# Problem details:
Working through the lines below, return each one that holds "Hreqs".

----- Recorded information -----

Lemma recurse_spec (st : State) (closure : dict Name nat) (new_reqs : Requirements)
    (new_options : DepsOptions) :
  recurse_defined st closure new_reqs new_options ->
  exists b,
    _recurse closure new_reqs new_options st = Ok b st
    /\ (b = true <->
        requirement_conflicts st closure new_reqs \/ option_differs st closure new_options).
Proof.
  intros [Hreqs Hoptions]. unfold _recurse.
  assert (Hvalues : forall a, In a (dict_values new_reqs) -> exists nm, In (nm, a) new_reqs).
  { intros a Ha. unfold dict_values in Ha. apply in_map_iff in Ha as ([nm a'] & <- & Hin).
    now exists nm. }
  destruct (any_of_pure (dict_values new_reqs)
              (fun req =>
                 (r <- requirement_at req ;;
                  match dict_get closure (Some (name (Requirement.ref r))) with
                  | Some n =>
                      nd <- node_at n ;;
                      n_ref <- ref_of nd ;;
                      conflict <- lift (_conflicting_references n_ref (Requirement.ref r) None) ;;
                      ret (conflict_truthy conflict)
                  | None => ret false
                  end)%M) st) as (found & Hfound & Hfound_iff).
  { intros a Ha. destruct (Hvalues a Ha) as (nm & Hin).
    destruct (Hreqs nm a Hin) as (r & Hr & Hnodes).
    destruct (recurse_requirement_test st closure a r Hr Hnodes) as (b & Hb & _).
    now exists b. }
  rewrite (bind_ok _ _ _ _ _ Hfound). cbv beta.
  assert (Hconflicts : found = true <-> requirement_conflicts st closure new_reqs).
  { rewrite Hfound_iff. unfold requirement_conflicts. split.
    - intros (a & Ha & Hrun). destruct (Hvalues a Ha) as (nm & Hin).
      destruct (Hreqs nm a Hin) as (r & Hr & Hnodes).
      destruct (recurse_requirement_test st closure a r Hr Hnodes) as (b & Hb & Hb_iff).
      rewrite Hb in Hrun. injection Hrun as ->.
      destruct (proj1 Hb_iff eq_refl) as (n & nd & n_ref & H1 & H2 & H3 & H4).
      exists nm, a, r, n, nd, n_ref. auto 10.
    - intros (nm & a & r & n & nd & n_ref & Hin & Hr & H1 & H2 & H3 & H4).
      exists a. split; [unfold dict_values; apply in_map_iff; now exists (nm, a)|].
      destruct (Hreqs nm a Hin) as (r' & Hr' & Hnodes).
      rewrite Hr in Hr'. injection Hr' as <-.
      destruct (recurse_requirement_test st closure a r Hr Hnodes) as (b & Hb & Hb_iff).
      rewrite Hb. f_equal. apply Hb_iff. exists n, nd, n_ref. auto. }
  destruct found.
  - exists true. split; [reflexivity|]. split; [|reflexivity]. intros _. left.
    now apply Hconflicts.
  - destruct (any_of_pure new_options
                (fun item =>
                   let '(pkg_name, options_values) := item in
                   match dict_get closure (Some pkg_name) with
                   | Some n =>
                       (nd <- node_at n ;;
                        let options := ConanFile.options (Node.conanfile nd) in
                        any_of options_values (fun ov =>
                          let '(option, value) := ov in
                          current <- lift (Options.getattr options option) ;;
                          ret (py_ne current value)))%M
                   | None => ret false
                   end) st) as (b & Hrun & Hb).
    { intros [pkg_name options_values] Hin.
      destruct (recurse_option_test st closure pkg_name options_values) as (b & Hb & _).
      - intros n Hn. apply (Hoptions pkg_name options_values n Hin Hn).
      - now exists b. }
    exists b. split; [exact Hrun|]. rewrite Hb. unfold option_differs. split.
    + intros ([pkg_name options_values] & Hin & Hitem). right.
      destruct (recurse_option_test st closure pkg_name options_values) as (b' & Hb' & Hb'_iff).
      { intros n Hn. apply (Hoptions pkg_name options_values n Hin Hn). }
      cbv beta iota zeta in Hitem, Hb'. rewrite Hb' in Hitem. injection Hitem as ->.
      destruct (proj1 Hb'_iff eq_refl) as (n & nd & option & value & current & H).
      exists pkg_name, options_values, n, nd, option, value, current. intuition.
    + intros [Hreq | (pkg_name & options_values & n & nd & option & value & current & Hin & H)].
      { apply Hconflicts in Hreq. discriminate. }
      exists (pkg_name, options_values). split; [exact Hin|].
      destruct (recurse_option_test st closure pkg_name options_values) as (b' & Hb' & Hb'_iff).
      { intros n' Hn'. apply (Hoptions pkg_name options_values n' Hin Hn'). }
      cbv beta iota zeta in Hb' |- *. rewrite Hb'. f_equal. apply Hb'_iff.
      exists n, nd, option, value, current. intuition.
Qed.
(** * Bulk data import/export: job processing pipeline

    A shallow embedding of the job processing core of the repository
    (import schemas, import repository, import processor, export processor
    and the worker loop) together with the properties stated for it.

    Conventions of the embedding
    - JavaScript strings are [string]s of 8-bit characters; the letters,
      digits and white space the code tests for are the ASCII ones.
    - JavaScript numbers are integers ([NInt]) or a non-integral number kept
      by its literal ([NFrac]); the code only tests integrality and zero.
    - JavaScript objects are finite maps from keys to values; a missing key
      reads as [VUndefined].
    - [async] code is a state-and-exception computation over the store: an
      exception keeps every effect performed before it was raised. *)

From stdpp Require Import gmap strings list fin_maps pretty sorting.
From Stdlib Require Import Ascii.

Set Warnings "-register-all,-clear-no-such-hyp".

(* ################################################################# *)
(** * JavaScript values *)

Module Js.

Inductive number : Type :=
| NInt (z : Z)
| NFrac (lit : string).

Inductive value : Type :=
| VUndefined
| VNull
| VBool (b : bool)
| VNum (n : number)
| VStr (s : string)
| VArr (l : list value)
| VObj (m : gmap string value).

Abbreviation obj := (gmap string value).

(** [o.k]: a missing property reads as [undefined]. *)
Definition get (o : obj) (k : string) : value := default VUndefined (o !! k).

(** [o[k] = v] *)
Definition set (o : obj) (k : string) (v : value) : obj := <[k := v]> o.

(** An object literal [{k: v, ...}]. *)
Definition literal (kvs : list (string * value)) : obj := list_to_map kvs.

(** ToBoolean *)
Definition truthy (v : value) : bool :=
  match v with
  | VUndefined | VNull => false
  | VBool b => b
  | VNum (NInt z) => negb (z =? 0)%Z
  | VNum (NFrac _) => true
  | VStr s => negb (String.eqb s "")
  | VArr _ | VObj _ => true
  end.

(** [a || b] *)
Definition or (a b : value) : value := if truthy a then a else b.

(** [a ?? b] *)
Definition nullish (a b : value) : value :=
  match a with VUndefined | VNull => b | _ => a end.

Definition is_undefined (v : value) : bool :=
  match v with VUndefined => true | _ => false end.

(** The own keys whose value is not [undefined]. *)
Definition defined_keys (o : obj) : gset string :=
  dom (filter (fun kv => is_undefined kv.2 = false) o).

End Js.
Import Js.

(* ################################################################# *)
(** * Strings *)

Module Str.

Definition chars (s : string) : list ascii := String.list_ascii_of_string s.
Definition of_chars (l : list ascii) : string := String.string_of_list_ascii l.

Definition code (c : ascii) : N := N_of_ascii c.

Definition in_range (lo hi c : ascii) : bool :=
  ((code lo <=? code c) && (code c <=? code hi))%N.

Definition is_lower (c : ascii) : bool := in_range "a" "z" c.
Definition is_upper (c : ascii) : bool := in_range "A" "Z" c.
Definition is_digit (c : ascii) : bool := in_range "0" "9" c.
Definition is_alnum (c : ascii) : bool := is_lower c || is_upper c || is_digit c.

(** White space as [trim] and the regular expression class [\s] see it. *)
Definition is_space (c : ascii) : bool :=
  match code c with
  | 9%N | 10%N | 11%N | 12%N | 13%N | 32%N => true
  | _ => false
  end.

Definition to_lower (c : ascii) : ascii :=
  if is_upper c then ascii_of_N (code c + 32) else c.
Definition to_upper (c : ascii) : ascii :=
  if is_lower c then ascii_of_N (code c - 32) else c.

Definition toLowerCase (s : string) : string := of_chars (map to_lower (chars s)).

Fixpoint drop_space (l : list ascii) : list ascii :=
  match l with
  | c :: l' => if is_space c then drop_space l' else l
  | [] => []
  end.

(** [s.trim()] *)
Definition trim (s : string) : string :=
  of_chars (rev (drop_space (rev (drop_space (chars s))))).

(** [s.replace(/\s+/g, '')] *)
Definition remove_spaces (s : string) : string :=
  of_chars (filter (fun c => is_space c = false) (chars s)).

Fixpoint is_prefix (p l : list ascii) : bool :=
  match p, l with
  | [], _ => true
  | a :: p', b :: l' => Ascii.eqb a b && is_prefix p' l'
  | _ :: _, [] => false
  end.

(** [s.startsWith(p)] *)
Definition startsWith (s p : string) : bool := is_prefix (chars p) (chars s).

(** [s.endsWith(p)] *)
Definition endsWith (s p : string) : bool :=
  is_prefix (rev (chars p)) (rev (chars s)).

Fixpoint has_infix (p l : list ascii) : bool :=
  is_prefix p l || match l with [] => false | _ :: l' => has_infix p l' end.

(** [s.includes(p)] *)
Definition includes (s p : string) : bool := has_infix (chars p) (chars s).

(** [s.split(sep)] for a one-character separator: at least one piece. *)
Fixpoint split_chars (sep : ascii) (l : list ascii) : list (list ascii) :=
  match l with
  | [] => [[]]
  | c :: l' =>
      if Ascii.eqb c sep then [] :: split_chars sep l'
      else match split_chars sep l' with
           | g :: gs => (c :: g) :: gs
           | [] => [[c]]
           end
  end.

Definition split (sep : ascii) (s : string) : list string :=
  map of_chars (split_chars sep (chars s)).

(** ** [parseInt(s)] with no radix *)

Definition digit_value (radix : Z) (c : ascii) : option Z :=
  let d := if is_digit c then Some (Z.of_N (code c) - 48)%Z
           else if is_lower c then Some (Z.of_N (code c) - 87)%Z
           else if is_upper c then Some (Z.of_N (code c) - 55)%Z
           else None in
  match d with
  | Some v => if (v <? radix)%Z then Some v else None
  | None => None
  end.

(** The longest prefix of digits, read in the radix; [None] when there is
    no digit at all. *)
Fixpoint read_digits (radix : Z) (acc : option Z) (l : list ascii) : option Z :=
  match l with
  | c :: l' =>
      match digit_value radix c with
      | Some d => read_digits radix (Some (default 0%Z acc * radix + d)%Z) l'
      | None => acc
      end
  | [] => acc
  end.

Definition parseInt (s : string) : option Z :=
  let l := drop_space (chars s) in
  let '(neg, l) :=
    match l with
    | "-"%char :: l' => (true, l')
    | "+"%char :: l' => (false, l')
    | _ => (false, l)
    end in
  let '(radix, l) :=
    match l with
    | "0"%char :: "x"%char :: l' | "0"%char :: "X"%char :: l' => (16%Z, l')
    | _ => (10%Z, l)
    end in
  (fun z => if neg : bool then (- z)%Z else z) <$> read_digits radix None l.

End Str.

(* ################################################################# *)
(** * Regular expressions

    The fragment of JavaScript regular expressions the schemas use:
    character classes given by ranges, concatenation, alternation and
    iteration, matched against the whole string ([^...$]). *)

Module Regex.

Inductive regex : Type :=
| Void
| Eps
| Class (p : ascii -> bool)
| Cat (r1 r2 : regex)
| Alt (r1 r2 : regex)
| Star (r : regex).

(** [r+] *)
Definition Plus (r : regex) : regex := Cat r (Star r).

(** All characters of the range [lo-hi]. *)
Definition range_members (lo hi : ascii) : list ascii :=
  map (fun n => ascii_of_N (Str.code lo + N.of_nat n))
      (seq 0 (N.to_nat (Str.code hi + 1 - Str.code lo))).

(** A class [[...]] lists ranges; a single character is a one-element range. *)
Definition class_members (ranges : list (ascii * ascii)) : list ascii :=
  concat (map (fun r => range_members r.1 r.2) ranges).

(** Case-sensitive class test. *)
Definition class_cs (ranges : list (ascii * ascii)) (c : ascii) : bool :=
  existsb (fun m => Ascii.eqb m c) (class_members ranges).

(** Under the [i] flag two characters match when their canonical (upper
    case) forms agree. *)
Definition canonicalize (c : ascii) : ascii := Str.to_upper c.

Definition class_ci (ranges : list (ascii * ascii)) (c : ascii) : bool :=
  existsb (fun m => Ascii.eqb (canonicalize m) (canonicalize c))
          (class_members ranges).

Fixpoint nullable (r : regex) : bool :=
  match r with
  | Void => false
  | Eps => true
  | Class _ => false
  | Cat r1 r2 => nullable r1 && nullable r2
  | Alt r1 r2 => nullable r1 || nullable r2
  | Star _ => true
  end.

Fixpoint deriv (c : ascii) (r : regex) : regex :=
  match r with
  | Void | Eps => Void
  | Class p => if p c then Eps else Void
  | Cat r1 r2 =>
      if nullable r1 then Alt (Cat (deriv c r1) r2) (deriv c r2)
      else Cat (deriv c r1) r2
  | Alt r1 r2 => Alt (deriv c r1) (deriv c r2)
  | Star r1 => Cat (deriv c r1) (Star r1)
  end.

Fixpoint matches (r : regex) (l : list ascii) : bool :=
  match l with
  | [] => nullable r
  | c :: l' => matches (deriv c r) l'
  end.

(** [re.test(s)] for an anchored expression. *)
Definition test (r : regex) (s : string) : bool := matches r (Str.chars s).

(** The language of an expression. *)
Inductive lang : regex -> list ascii -> Prop :=
| lang_eps : lang Eps []
| lang_class p c : p c = true -> lang (Class p) [c]
| lang_cat r1 r2 l1 l2 : lang r1 l1 -> lang r2 l2 -> lang (Cat r1 r2) (l1 ++ l2)
| lang_alt_l r1 r2 l : lang r1 l -> lang (Alt r1 r2) l
| lang_alt_r r1 r2 l : lang r2 l -> lang (Alt r1 r2) l
| lang_star_nil r : lang (Star r) []
| lang_star_cons r l1 l2 :
    lang r l1 -> lang (Star r) l2 -> lang (Star r) (l1 ++ l2).

End Regex.

(* ################################################################# *)
(** * Exceptions and the services the runtime provides *)

Module Zod.

Inductive issue_code : Type :=
| invalid_type | too_small | too_big | invalid_string
| invalid_union | invalid_enum_value.

Record issue : Type := Issue { path : list string; message : string }.

End Zod.

Inductive exn : Type :=
| ZodError (issues : list Zod.issue)
| Error (name message : string).

(** What the code takes from the JavaScript runtime and from the
    validation library without defining it. *)
Class Runtime : Type := {
  (** [JSON.parse]; [inl message] is a [SyntaxError] *)
  JSON_parse : string -> string + value;
  (** [JSON.stringify] *)
  JSON_stringify : value -> string;
  (** [Number(s)]; [None] is [NaN] *)
  Number : string -> option number;
  (** [date.toISOString()] of a time stamp *)
  toISOString : Z -> string;
  (** the pattern behind [z.string().email()] *)
  isEmail : string -> bool;
  (** the library's own message for an issue that carries no custom one *)
  zodMessage : Zod.issue_code -> string;
}.

(* ################################################################# *)
(** * Schemas (importSchemas.ts) *)

Module Schemas.
Import Zod Regex.

Section WithRuntime.
Context `{RT : Runtime}.

Inductive check : Type :=
| Min (n : nat) (msg : option string)
| Max (n : nat) (msg : option string)
| Re (r : regex) (msg : string)
| Email (msg : string).

Inductive ztype : Type :=
| ZString (checks : list check)
| ZNumber (int : bool)
| ZBoolean
| ZEnum (opts : list string)
| ZArray (t : ztype)
| ZUnion (ts : list ztype)
| ZOptional (t : ztype)
| ZNullable (t : ztype)
| ZDefault (t : ztype) (d : value).

Definition msg_or (code : issue_code) (msg : option string) : string :=
  default (zodMessage code) msg.

Definition run_check (p : list string) (s : string) (c : check) : list issue :=
  match c with
  | Min n msg =>
      if (n <=? String.length s)%nat then [] else [Issue p (msg_or too_small msg)]
  | Max n msg =>
      if (String.length s <=? n)%nat then [] else [Issue p (msg_or too_big msg)]
  | Re r msg => if Regex.test r s then [] else [Issue p msg]
  | Email msg => if isEmail s then [] else [Issue p msg]
  end.

Fixpoint parse (t : ztype) (p : list string) (v : value) : list issue + value :=
  match t with
  | ZString cs =>
      match v with
      | VStr s =>
          match flat_map (run_check p s) cs with
          | [] => inr v
          | errs => inl errs
          end
      | _ => inl [Issue p (zodMessage invalid_type)]
      end
  | ZNumber int =>
      match v with
      | VNum (NInt _) => inr v
      | VNum (NFrac _) =>
          if int then inl [Issue p (zodMessage invalid_type)] else inr v
      | _ => inl [Issue p (zodMessage invalid_type)]
      end
  | ZBoolean =>
      match v with
      | VBool _ => inr v
      | _ => inl [Issue p (zodMessage invalid_type)]
      end
  | ZEnum opts =>
      match v with
      | VStr s =>
          if bool_decide (s ∈ opts) then inr v
          else inl [Issue p (zodMessage invalid_enum_value)]
      | _ => inl [Issue p (zodMessage invalid_type)]
      end
  | ZArray t' =>
      match v with
      | VArr l =>
          let rs := imap (fun i x => parse t' (p ++ [pretty i]) x) l in
          match flat_map (fun r => match r with inl errs => errs | inr _ => [] end) rs with
          | [] => inr (VArr (flat_map (fun r => match r with inl _ => [] | inr x => [x] end) rs))
          | errs => inl errs
          end
      | _ => inl [Issue p (zodMessage invalid_type)]
      end
  | ZUnion ts =>
      (fix first (ts : list ztype) : list issue + value :=
         match ts with
         | [] => inl [Issue p (zodMessage invalid_union)]
         | t' :: ts' =>
             match parse t' p v with
             | inr r => inr r
             | inl _ => first ts'
             end
         end) ts
  | ZOptional t' =>
      match v with
      | VUndefined => inr VUndefined
      | _ => parse t' p v
      end
  | ZNullable t' =>
      match v with
      | VNull => inr VNull
      | _ => parse t' p v
      end
  | ZDefault t' d =>
      match v with
      | VUndefined => inr d
      | _ => parse t' p v
      end
  end.

(** [z.object({...})] followed by [.refine(pred, {message})] calls. Unknown
    keys are stripped from the result. *)
Record schema : Type := Schema {
  shape : list (string * ztype);
  refinements : list ((obj -> bool) * string);
}.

-----

# Exercise answer:
  intros [Hreqs Hoptions]. unfold _recurse.
    destruct (Hreqs nm a Hin) as (r & Hr & Hnodes).
      destruct (Hreqs nm a Hin) as (r & Hr & Hnodes).
      destruct (Hreqs nm a Hin) as (r' & Hr' & Hnodes).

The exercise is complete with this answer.